(** * Merkle tree engine of witness-eddsa-merkletree (src/lib/merkletree.js)

    A shallow embedding of the JavaScript module: arrays live in a store
    and are passed by reference, so that the in-place [push] of
    [ensureEven] and [padTree] is visible through every alias, exactly as
    in the source.  Exceptions ([TypeError]) are results, not crashes. *)

From Stdlib Require Import ZArith List Lia Bool ZifyNat.
From stdpp Require Import base list.
Import ListNotations.

Local Open Scope Z_scope.

(** [lia] with division and remainder by constants. *)
Ltac Zify.zify_post_hook ::= Z.to_euclidean_division_equations.

(** ** JavaScript values, store and the computation monad *)

(** The values an array of the module can hold: a bigint, or [undefined]
    (what an out-of-range read gives). *)
Inductive value : Type :=
  | VUndef
  | VBig (z : Z).

(** What a call can throw.  [OutOfFuel] is not a JavaScript exception:
    it marks a recursion cut short by its bound, and
    [generateMerkleRoot_total] shows that it never comes out. *)
Inductive exn : Type :=
  | TypeError
  | OutOfFuel.

Inductive result (A : Type) : Type :=
  | Ok (a : A)
  | Throw (e : exn).
Arguments Ok {A} a.
Arguments Throw {A} e.

(** An array reference is an index in the store. *)
Abbreviation loc := nat (only parsing).
Abbreviation heap := (list (list value)) (only parsing).

(** A computation reads and updates the store and returns or throws; the
    store is kept when it throws, as pushes done before the exception
    stay done. *)
Definition M (A : Type) : Type := heap -> result A * heap.

Definition ret {A} (a : A) : M A := fun h => (Ok a, h).
Definition throw {A} (e : exn) : M A := fun h => (Throw e, h).
Definition bind {A B} (m : M A) (k : A -> M B) : M B :=
  fun h => match m h with
           | (Ok a, h') => k a h'
           | (Throw e, h') => (Throw e, h')
           end.
Definition lift {A} (r : result A) : M A := fun h => (r, h).

Definition rbind {A B} (r : result A) (k : A -> result B) : result B :=
  match r with
  | Ok a => k a
  | Throw e => Throw e
  end.

Declare Scope js_scope.
Delimit Scope js_scope with js.
Notation "x <- m ; k" := (bind m (fun x => k))
  (at level 100, m at next level, right associativity) : js_scope.
Notation "m ;; k" := (bind m (fun _ => k))
  (at level 100, right associativity) : js_scope.
Notation "x <-r m ; k" := (rbind m (fun x => k))
  (at level 100, m at next level, right associativity) : js_scope.

(** [a[i]] for a number [i]: [undefined] outside the array. *)
Definition arr_get (a : list value) (i : Z) : value :=
  if i <? 0 then VUndef else default VUndef (a !! Z.to_nat i).

(** The array behind a reference. *)
Definition readArr (l : loc) : M (list value) :=
  fun h => (Ok (h !!! l), h).

(** [arr.push(v)], in place. *)
Definition pushArr (l : loc) (v : value) : M unit :=
  fun h => (Ok tt, <[l := (h !!! l) ++ [v]]> h).

(** An array literal: a fresh reference. *)
Definition newArr (a : list value) : M loc :=
  fun h => (Ok (length h), h ++ [a]).

(** ** The module's data *)

Definition TREELEVELS : Z := 20.

Module HashDirection.
Definition LEFT : Z := 0.
Definition RIGHT : Z := 1.
End HashDirection.

Record MerkleProofParams : Type := {
  hash : value;
  direction : Z
}.

(** [null] is [None]. *)
Abbreviation MerkleProof := (list MerkleProofParams) (only parsing).

(** The object [{ layers: [...] }]: the outer array holds references to
    the layer arrays.  It is created by [generateMerkleTree] and handed on
    linearly, so it is threaded as a value; the layer arrays themselves
    are shared through the store. *)
Record Tree : Type := { layers : list loc }.

Definition push_layer (t : Tree) (l : loc) : Tree :=
  {| layers := layers t ++ [l] |}.

(** [!v] *)
Definition falsy (v : value) : bool :=
  match v with
  | VUndef => true
  | VBig z => z =? 0
  end.

(** [a === b] *)
Definition strict_eq (a b : value) : bool :=
  match a, b with
  | VUndef, VUndef => true
  | VBig x, VBig y => x =? y
  | _, _ => false
  end.

(** [BigInt(v)] *)
Definition BigInt (v : value) : result Z :=
  match v with
  | VBig z => Ok z
  | VUndef => Throw TypeError
  end.

Fixpoint findIndex_from (i : Z) (a : list value) (leaf : value) : Z :=
  match a with
  | [] => -1
  | h :: t => if strict_eq h leaf then i else findIndex_from (i + 1) t leaf
  end.

(** [a.findIndex(h => h === leaf)] *)
Definition findIndex (a : list value) (leaf : value) : Z :=
  findIndex_from 0 a leaf.

(** Entry 0 of a proof with its direction replaced. *)
Definition set_direction0 (d : Z) (p : option MerkleProof)
  : option MerkleProof :=
  match p with
  | Some (e0 :: rest) => Some ({| hash := hash e0; direction := d |} :: rest)
  | _ => p
  end.

(** The stand-in hash of the test scenario, [H(a, b) = a + b], for runs
    on concrete inputs. *)
Definition stub_hash (args : list Z) : Z :=
  match args with
  | [a; b] => a + b
  | _ => 0
  end.

(** [encodeForCircuit]'s result, [{ pathElements, pathIndices }]: two
    fresh arrays. *)
Record EncodedForCircuit : Type := {
  pathElements : list value;
  pathIndices : list Z
}.

(** The loop of [encodeForCircuit]: [n] iterations are left, [i] is the
    loop variable; [merkleProof[i]] out of range is [undefined], whose
    [.hash] throws. *)
Fixpoint encode_loop (n : nat) (i : nat) (merkleProof : MerkleProof)
    (elems : list value) (indices : list Z) : result EncodedForCircuit :=
  match n with
  | O => Ok {| pathElements := elems; pathIndices := indices |}
  | S n' =>
      match merkleProof !! i with
      | None => Throw TypeError
      | Some path =>
          encode_loop n' (S i) merkleProof
                      (elems ++ [hash path]) (indices ++ [direction path])
      end
  end.

(** [encodeForCircuit(merkleProof)]; [null.length] throws. *)
Definition encodeForCircuit (merkleProof : option MerkleProof)
  : result EncodedForCircuit :=
  match merkleProof with
  | None => Throw TypeError
  | Some p => encode_loop (length p) 0 p [] []
  end.

(** [a == b] on a bigint or [undefined]. *)
Definition loose_eq (a b : value) : bool :=
  match a, b with
  | VUndef, VUndef => true
  | VBig x, VBig y => x =? y
  | _, _ => false
  end.

(** The loop of [findCommitmentByIndex] (the command-line tool): [n]
    iterations are left, [i] is the loop variable. *)
Fixpoint findCommitment_loop (n : nat) (i : nat) (commitment_answer : value)
    (commitments : list value) : Z :=
  match n with
  | O => -1
  | S n' =>
      if loose_eq commitment_answer (arr_get commitments (Z.of_nat i))
      then Z.of_nat i
      else findCommitment_loop n' (S i) commitment_answer commitments
  end.

(** [findCommitmentByIndex(commitment_answer, commitments)]; it only
    reads the array. *)
Definition findCommitmentByIndex (commitment_answer : value)
    (commitments : loc) : M Z :=
  (a <- readArr commitments;
   ret (findCommitment_loop (length a) 0 commitment_answer a))%js.

Section MerkleTree.

(** The Poseidon hash of circomlibjs, an external collaborator. *)
Variable poseidon : list Z -> Z.

Local Open Scope js_scope.

(** index.js: [hashLeaves(left, right)] *)
Definition hashLeaves (left right : value) : result value :=
  l <-r BigInt left;
  r <-r BigInt right;
  Ok (VBig (poseidon [l; r])).

(** [ensureEven(leaves)] *)
Definition ensureEven (leaves : loc) : M unit :=
  a <- readArr leaves;
  if negb (Z.rem (Z.of_nat (length a)) 2 =? 0)
  then pushArr leaves (arr_get a (Z.of_nat (length a) - 1))
  else ret tt.

(** The loop of [generateMerkleRoot]: [i] runs over the even indices and
    [leaves[i + 1]] is [undefined] when the length is odd. *)
Fixpoint combine_pairs (a : list value) : result (list value) :=
  match a with
  | [] => Ok []
  | [x] => n <-r hashLeaves x VUndef; Ok [n]
  | x :: y :: rest =>
      n <-r hashLeaves x y;
      r <-r combine_pairs rest;
      Ok (n :: r)
  end.

(** [generateMerkleRoot(leaves, tree)], the recursion bounded by [fuel].
    [combinedHashes] is reachable from nowhere else until it is pushed on
    [tree.layers], so it enters the store filled. *)
Fixpoint generateMerkleRoot_rec (fuel : nat) (leaves : loc) (tree : Tree)
  : M (loc * Tree) :=
  match fuel with
  | O => throw OutOfFuel
  | S fuel' =>
      a <- readArr leaves;
      if (length a =? 0)%nat then
        e <- newArr []; ret (e, tree)
      else
        ensureEven leaves;;
        a' <- readArr leaves;
        combinedHashes <- lift (combine_pairs a');
        c <- newArr combinedHashes;
        let tree' := push_layer tree c in
        if (length combinedHashes =? 1)%nat then ret (c, tree')
        else generateMerkleRoot_rec fuel' c tree'
  end.

(** Every call at least halves the layer, so its length is fuel enough. *)
Definition generateMerkleRoot (leaves : loc) (tree : Tree) : M (loc * Tree) :=
  a <- readArr leaves;
  generateMerkleRoot_rec (S (length a)) leaves tree.

(** The loop of [padTree]: [n] iterations are left and [i] is the loop
    variable. *)
Fixpoint padTree_loop (n : nat) (i : Z) (tree : Tree) : M Tree :=
  match n with
  | O => ret tree
  | S n' =>
      if i <? 0 then throw TypeError else
      match layers tree !! Z.to_nat i with
      | None => throw TypeError
      | Some li =>
          a <- readArr li;
          let lastRoot := arr_get a 0 in
          pushArr li lastRoot;;
          newRoot <- lift (hashLeaves lastRoot lastRoot);
          c <- newArr [newRoot];
          padTree_loop n' (i + 1) (push_layer tree c)
      end
  end.

(** [padTree(tree)]: returns [{ tree, root }]. *)
Definition padTree (tree : Tree) : M (Tree * value) :=
  let i0 := Z.of_nat (length (layers tree)) - 1 in
  tree' <- padTree_loop (Z.to_nat (TREELEVELS - 1 - i0)) i0 tree;
  match last (layers tree') with
  | None => throw TypeError
  | Some lr => a <- readArr lr; ret (tree', arr_get a 0)
  end.

(** [generateMerkleTree(leaves)] *)
Definition generateMerkleTree (leaves : loc) : M (Tree * value) :=
  let tree := {| layers := [leaves] |} in
  rt <- generateMerkleRoot leaves tree;
  padTree (snd rt).

(** [getLeafNodeDirectionInMerkleTree(leaf, merkleTree)] *)
Definition getLeafNodeDirectionInMerkleTree (leaf : value)
    (merkleTree : list loc) : M Z :=
  match merkleTree !! 0%nat with
  | None => throw TypeError
  | Some l0 =>
      a <- readArr l0;
      let hashIndex := findIndex a leaf in
      ret (if Z.rem hashIndex 2 =? 0
           then HashDirection.LEFT else HashDirection.RIGHT)
  end.

(** The loop of [generateMerkleProof]: [n] iterations are left. *)
Fixpoint proof_loop (n : nat) (level : nat) (hashIndex : Z) (tree : Tree)
    (merkleProof : MerkleProof) : M MerkleProof :=
  match n with
  | O => ret merkleProof
  | S n' =>
      let isLeftChild := Z.rem hashIndex 2 =? 0 in
      let siblingDirection :=
        if isLeftChild then HashDirection.RIGHT else HashDirection.LEFT in
      let siblingIndex :=
        if isLeftChild then hashIndex + 1 else hashIndex - 1 in
      match layers tree !! level with
      | None => throw TypeError
      | Some ll =>
          a <- readArr ll;
          let siblingNode :=
            {| hash := arr_get a siblingIndex;
               direction := siblingDirection |} in
          proof_loop n' (S level) (hashIndex / 2) tree
                     (merkleProof ++ [siblingNode])
      end
  end.

(** [generateMerkleProof(leaf, leaves, cachedTree)].  [leaves] is an
    array reference, hence truthy. *)
Definition generateMerkleProof (leaf : value) (leaves : loc)
    (cachedTree : option Tree) : M (option MerkleProof) :=
  a <- readArr leaves;
  if falsy leaf || (length a =? 0)%nat then ret None
  else
    tree <- match cachedTree with
            | Some t => ret t
            | None => tr <- generateMerkleTree leaves; ret (fst tr)
            end;
    d <- getLeafNodeDirectionInMerkleTree leaf (layers tree);
    let merkleProof := [{| hash := leaf; direction := d |}] in
    match layers tree !! 0%nat with
    | None => throw TypeError
    | Some l0 =>
        a0 <- readArr l0;
        let hashIndex := findIndex a0 leaf in
        p <- proof_loop (length (layers tree) - 1) 0 hashIndex tree
                        merkleProof;
        ret (Some p)
    end.

(** The loop of [getMerkleRootFromMerkleProof]: [n] iterations are left,
    [i] is the loop variable. *)
Fixpoint root_loop (n : nat) (i : nat) (merkleProof : MerkleProof)
    (accumulator : value) : result value :=
  match n with
  | O => Ok accumulator
  | S n' =>
      match merkleProof !! i with
      | None => Throw TypeError
      | Some node =>
          if direction node =? HashDirection.RIGHT then
            h <-r hashLeaves accumulator (hash node);
            root_loop n' (S i) merkleProof h
          else
            h <-r hashLeaves (hash node) accumulator;
            root_loop n' (S i) merkleProof h
      end
  end.
(** * beatbox-recorder: the recording wrapper of [src/index.ts]

    A shallow embedding of the [Beatbox] class: the argument fingerprint
    ([generateHash]), the JSON replacer and reviver with the two builtins
    they are handed to ([JSON.stringify], [JSON.parse]), the storage life
    cycle ([loadStorage], [saveStorage]) and the two wrappers that [wrap]
    returns.

    Conventions of the model.
    - A JavaScript string is kept as the sequence of its UTF-8 bytes.
    - A number is an integer or one of the three non-finite doubles;
      fractions and exponents are outside the modelled number type, and the
      JSON reader refuses a literal that has one.
    - Objects live in a heap and are named by their address, so that
      identity, aliasing and cycles are those of the program.
    - The depth of the engine's call stack is a parameter ([limit]): a
      recursion that needs more frames ends in a [RangeError], as it does
      in the engine. *)

From Stdlib Require Import ZArith NArith Ascii String List Bool Lia.
From stdpp Require Import base option list gmap strings.

Local Open Scope Z_scope.

(** ** Text *)

Module Text.

Definition dquote : ascii := ascii_of_nat 34.
Definition backslash : ascii := ascii_of_nat 92.
Definition newline : ascii := ascii_of_nat 10.

Definition str1 (c : ascii) : string := String c EmptyString.

Fixpoint join (sep : string) (l : list string) : string :=
  match l with
  | [] => EmptyString
  | [x] => x
  | x :: rest => x +:+ sep +:+ join sep rest
  end.

Definition is_empty (s : string) : bool :=
  match s with EmptyString => true | _ => false end.

Definition digit_char (n : N) : ascii := ascii_of_N (48 + n).

Definition hex_char (n : N) : ascii :=
  if (n <? 10)%N then ascii_of_N (48 + n) else ascii_of_N (87 + n).

(** Decimal digits of [n], most significant first; [fuel] bounds the
    number of digits. *)
Fixpoint digits_go (fuel : nat) (n : N) (acc : string) : string :=
  match fuel with
  | O => acc
  | S f =>
      let acc' := String (digit_char (n mod 10)) acc in
      if (n / 10 =? 0)%N then acc' else digits_go f (n / 10)%N acc'
  end.

Definition N_to_string (n : N) : string :=
  digits_go (S (N.to_nat (N.log2 n))) n EmptyString.

(** [Number::toString] on an integer. *)
Definition Z_to_string (z : Z) : string :=
  match z with
  | Z0 => "0"
  | Zpos p => N_to_string (Npos p)
  | Zneg p => String "-" (N_to_string (Npos p))
  end.

Definition nat_to_string (n : nat) : string := N_to_string (N.of_nat n).



End Text.

(** ** JSON documents and their text *)

Module Json.
Import Text.

(** The value a JSON text denotes. *)
#[local] Unset Elimination Schemes.
Inductive json : Type :=
| JNull
| JBool (b : bool)
| JNum (z : Z)
| JStr (s : string)
| JArr (items : list json)
| JObj (members : list (string * json)).
#[local] Set Elimination Schemes.

(** *** Writing: [QuoteJSONString] and the layout of [JSON.stringify] *)

Definition quote_char (c : ascii) : string :=
  let n := N_of_ascii c in
  if (n =? 34)%N then String backslash (str1 dquote)
  else if (n =? 92)%N then String backslash (str1 backslash)
  else if (n =? 8)%N then String backslash "b"
  else if (n =? 9)%N then String backslash "t"
  else if (n =? 10)%N then String backslash "n"
  else if (n =? 12)%N then String backslash "f"
  else if (n =? 13)%N then String backslash "r"
  else if (n <? 32)%N then
    String backslash
      (String "u" (String "0" (String "0"
         (String (hex_char (n / 16)) (str1 (hex_char (n mod 16)))))))
  else str1 c.

Fixpoint quote_body (s : string) : string :=
  match s with
  | EmptyString => EmptyString
  | String c rest => quote_char c +:+ quote_body rest
  end.

Definition quote (s : string) : string :=
  String dquote (quote_body s +:+ str1 dquote).

(** [gap] is the indentation unit ([EmptyString] for the compact form),
    [indent] the current indentation. *)
Fixpoint render (gap indent : string) (j : json) : string :=
  match j with
  | JNull => "null"
  | JBool true => "true"
  | JBool false => "false"
  | JNum z => Z_to_string z
  | JStr s => quote s
  | JArr items =>
      let inner := indent +:+ gap in
      let parts := List.map (render gap inner) items in
      match items with
      | [] => "[]"
      | _ =>
          if is_empty gap then "[" +:+ join "," parts +:+ "]"
          else
            "[" +:+ str1 newline +:+ inner
                +:+ join ("," +:+ str1 newline +:+ inner) parts
                +:+ str1 newline +:+ indent +:+ "]"
      end
  | JObj members =>
      let inner := indent +:+ gap in
      let colon := if is_empty gap then ":" else ": " in
      let parts :=
        List.map (fun kv => quote (fst kv) +:+ colon +:+ render gap inner (snd kv))
                 members in
      match members with
      | [] => "{}"
      | _ =>
          if is_empty gap then "{" +:+ join "," parts +:+ "}"
          else
            "{" +:+ str1 newline +:+ inner
                +:+ join ("," +:+ str1 newline +:+ inner) parts
                +:+ str1 newline +:+ indent +:+ "}"
      end
  end.

Definition compact (j : json) : string := render EmptyString EmptyString j.

(** *** Reading: the grammar of [JSON.parse] *)

Definition is_ws (c : ascii) : bool :=
  let n := N_of_ascii c in
  (n =? 32)%N || (n =? 9)%N || (n =? 10)%N || (n =? 13)%N.

Fixpoint skip_ws (s : string) : string :=
  match s with
  | String c rest => if is_ws c then skip_ws rest else s
  | EmptyString => s
  end.

Definition digit_val (c : ascii) : option N :=
  let n := N_of_ascii c in
  if ((48 <=? n) && (n <=? 57))%N then Some (n - 48)%N else None.

Definition hex_val (c : ascii) : option N :=
  let n := N_of_ascii c in
  if ((48 <=? n) && (n <=? 57))%N then Some (n - 48)%N
  else if ((97 <=? n) && (n <=? 102))%N then Some (n - 87)%N
  else if ((65 <=? n) && (n <=? 70))%N then Some (n - 55)%N
  else None.

(** The UTF-8 bytes of a code point of the basic plane; a surrogate has
    none (a string that holds one is outside the model). *)
Definition utf8_of_code (n : N) : option string :=
  if (n <? 128)%N then Some (str1 (ascii_of_N n))
  else if (n <? 2048)%N then
    Some (String (ascii_of_N (192 + n / 64)) (str1 (ascii_of_N (128 + n mod 64))))
  else if ((55296 <=? n) && (n <=? 57343))%N then None
  else
    Some (String (ascii_of_N (224 + n / 4096))
           (String (ascii_of_N (128 + (n / 64) mod 64))
              (str1 (ascii_of_N (128 + n mod 64))))).

Definition read_escape (e : ascii) : option ascii :=
  let n := N_of_ascii e in
  if (n =? 34)%N then Some dquote
  else if (n =? 92)%N then Some backslash
  else if (n =? 47)%N then Some "/"%char
  else if (n =? 98)%N then Some (ascii_of_nat 8)
  else if (n =? 102)%N then Some (ascii_of_nat 12)
  else if (n =? 110)%N then Some (ascii_of_nat 10)
  else if (n =? 114)%N then Some (ascii_of_nat 13)
  else if (n =? 116)%N then Some (ascii_of_nat 9)
  else None.

(** The characters of a string literal after its opening quote, up to
    and including the closing one. *)
Fixpoint read_string_body (s : string) : option (string * string) :=
  match s with
  | EmptyString => None
  | String c rest =>
      if Ascii.eqb c dquote then Some (EmptyString, rest)
      else if Ascii.eqb c backslash then
        match rest with
        | String e rest1 =>
            if Ascii.eqb e "u" then
              match rest1 with
              | String h1 (String h2 (String h3 (String h4 rest2))) =>
                  match hex_val h1, hex_val h2, hex_val h3, hex_val h4 with
                  | Some a, Some b, Some c', Some d =>
                      match utf8_of_code (((a * 16 + b) * 16 + c') * 16 + d)%N,
                            read_string_body rest2 with
                      | Some bytes, Some (body, tail) => Some (bytes +:+ body, tail)
                      | _, _ => None
                      end
                  | _, _, _, _ => None
                  end
              | _ => None
              end
            else
              match read_escape e, read_string_body rest1 with
              | Some ch, Some (body, tail) => Some (String ch body, tail)
              | _, _ => None
              end
        | EmptyString => None
        end
      else if (N_of_ascii c <? 32)%N then None
      else
        match read_string_body rest with
        | Some (body, tail) => Some (String c body, tail)
        | None => None
        end
  end.

(** A run of decimal digits, folded into [acc]. *)
Fixpoint read_digits (acc : N) (s : string) : N * string :=
  match s with
  | String c rest =>
      match digit_val c with
      | Some d => read_digits (acc * 10 + d)%N rest
      | None => (acc, s)
      end
  | EmptyString => (acc, s)
  end.

Definition starts_fraction (s : string) : bool :=
  match s with
  | String c _ =>
      let n := N_of_ascii c in (n =? 46)%N || (n =? 101)%N || (n =? 69)%N
  | EmptyString => false
  end.

(** An integer literal without its sign: [0], or a digit run that does
    not start with [0]. *)
Definition read_natural (s : string) : option (N * string) :=
  match s with
  | String c rest =>
      match digit_val c with
      | Some 0%N =>
          match rest with
          | String c' _ =>
              match digit_val c' with
              | Some _ => None
              | None => if starts_fraction rest then None else Some (0%N, rest)
              end
          | EmptyString => Some (0%N, rest)
          end
      | Some d =>
          let '(n, tail) := read_digits d rest in
          if starts_fraction tail then None else Some (n, tail)
      | None => None
      end
  | EmptyString => None
  end.

Definition read_number (s : string) : option (Z * string) :=
  match s with
  | String "-" rest =>
      match read_natural rest with
      | Some (n, tail) => Some (- Z.of_N n, tail)
      | None => None
      end
  | _ =>
      match read_natural s with
      | Some (n, tail) => Some (Z.of_N n, tail)
      | None => None
      end
  end.

(** [s] without its prefix [word], when it starts with it. *)
Fixpoint expect (word : string) (s : string) : option string :=
  match word, s with
  | EmptyString, _ => Some s
  | String a word', String b s' => if Ascii.eqb a b then expect word' s' else None
  | String _ _, EmptyString => None
  end.

(** What follows [close], when [close] is the next character that is not
    a blank. *)
Definition closes (close : ascii) (s : string) : option string :=
  match skip_ws s with
  | String c tail => if Ascii.eqb c close then Some tail else None
  | EmptyString => None
  end.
=-=-=
_Brief_: Could you write out, exactly as they stand, only the lines above that begin at the line with "O => ret merkleProof" and stop after the line with "match layers tree !! level with"?

_Exercise solution_:
  | O => ret merkleProof
  | S n' =>
      let isLeftChild := Z.rem hashIndex 2 =? 0 in
      let siblingDirection :=
        if isLeftChild then HashDirection.RIGHT else HashDirection.LEFT in
      let siblingIndex :=
        if isLeftChild then hashIndex + 1 else hashIndex - 1 in
      match layers tree !! level with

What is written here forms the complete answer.